• _WHAT TO WORK ON_: For the listing below, print exactly the lines from the line with "the longest registered" to the line with "true) else shebang_loop rest st", both included, and nothing beyond them.

• _SUPPLIED MATERIAL_:
(* ===== verification/Binfmt.v ===== *)
(** * Binfmt: finding the loader of an executable file ([src/binfmt.rs])

    The first bytes of a file select a handler in a registry of magic numbers,
    the longest registered magic first. A script names its interpreter on its
    first line; the interpreter is then routed the same way, with the words of
    that line and the script's path in front of the arguments. *)

From stdpp Require Import gmap.
From S2P Require Import Prelude OrdMap IdAlloc Buddy FrameAlloc BitFields Abi SpaceManager MemoryMap MapTable.
From S2P Require Import Bytes InitStack Elf LoadElf Trie Paths Disk MinixDir Devices Vfs DevFs MinixVfs Tasks Processes Clone Exec.

(** ** The words of an interpreter line *)

Record Split : Type := mkSplit { sp_out : list (list Z); sp_buf : list Z; in_single : bool; in_double : bool; token_started : bool }.

Definition flush (st : Split) : Split :=
  if negb (token_started st) then st
  else
    let s := from_utf8_lossy (sp_buf st) in
    mkSplit (if negb (bool_decide (s = [])) then sp_out st ++ [s] else sp_out st) [] (in_single st) (in_double st) false.

Definition push (st : Split) (ch : Z) (started : bool) : Split :=
  mkSplit (sp_out st) (sp_buf st ++ [ch]) (in_single st) (in_double st) started.

Definition quotes (st : Split) (single double started : bool) : Split := mkSplit (sp_out st) (sp_buf st) single double started.

(** The loop of [shebang_split]; [args] is what is left of the line. *)
Fixpoint shebang_loop (args : list Z) (st : Split) : Split :=
  match args with
  | [] => st
  | ch :: rest =>
      if (ch =? 10) || (ch =? 13) then st
      else if negb (in_single st) && negb (in_double st) then
        if (ch =? 32) || (ch =? 9) then shebang_loop rest (flush st)
        else if ch =? 39 then shebang_loop rest (quotes st true (in_double st) true)
        else if ch =? 34 then shebang_loop rest (quotes st (in_single st) true true)
        else if ch =? 92 then
          match rest with
          | next :: rest' => if negb (next =? 10) then shebang_loop rest' (push st next true) else shebang_loop rest st
          | [] => shebang_loop rest st
          end
        else shebang_loop rest (push st ch true)
      else if in_single st then
        if ch =? 39 then shebang_loop rest (quotes st false (in_double st) (token_started st))
        else shebang_loop rest (push st ch (token_started st))
      else if ch =? 34 then shebang_loop rest (quotes st (in_single st) false (token_started st))
      else if ch =? 92 then
        match rest with
        | next :: rest' => if negb (next =? 10) then shebang_loop rest' (push st next (token_started st)) else shebang_loop rest st
        | [] => shebang_loop rest st
        end
      else shebang_loop rest (push st ch (token_started st))
  end.

Definition shebang_split (args : list Z) : list (list Z) :=
  sp_out (flush (shebang_loop args (mkSplit [] [] false false false))).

• _RESPONSE BELOW_:
    the longest registered magic first. A script names its interpreter on its
    first line; the interpreter is then routed the same way, with the words of
    that line and the script's path in front of the arguments. *)

From stdpp Require Import gmap.
From S2P Require Import Prelude OrdMap IdAlloc Buddy FrameAlloc BitFields Abi SpaceManager MemoryMap MapTable.
From S2P Require Import Bytes InitStack Elf LoadElf Trie Paths Disk MinixDir Devices Vfs DevFs MinixVfs Tasks Processes Clone Exec.

(** ** The words of an interpreter line *)

Record Split : Type := mkSplit { sp_out : list (list Z); sp_buf : list Z; in_single : bool; in_double : bool; token_started : bool }.

Definition flush (st : Split) : Split :=
  if negb (token_started st) then st
  else
    let s := from_utf8_lossy (sp_buf st) in
    mkSplit (if negb (bool_decide (s = [])) then sp_out st ++ [s] else sp_out st) [] (in_single st) (in_double st) false.

Definition push (st : Split) (ch : Z) (started : bool) : Split :=
  mkSplit (sp_out st) (sp_buf st ++ [ch]) (in_single st) (in_double st) started.

Definition quotes (st : Split) (single double started : bool) : Split := mkSplit (sp_out st) (sp_buf st) single double started.

(** The loop of [shebang_split]; [args] is what is left of the line. *)
Fixpoint shebang_loop (args : list Z) (st : Split) : Split :=
  match args with
  | [] => st
  | ch :: rest =>
      if (ch =? 10) || (ch =? 13) then st
      else if negb (in_single st) && negb (in_double st) then
        if (ch =? 32) || (ch =? 9) then shebang_loop rest (flush st)
        else if ch =? 39 then shebang_loop rest (quotes st true (in_double st) true)
        else if ch =? 34 then shebang_loop rest (quotes st (in_single st) true true)
        else if ch =? 92 then
          match rest with
          | next :: rest' => if negb (next =? 10) then shebang_loop rest' (push st next true) else shebang_loop rest st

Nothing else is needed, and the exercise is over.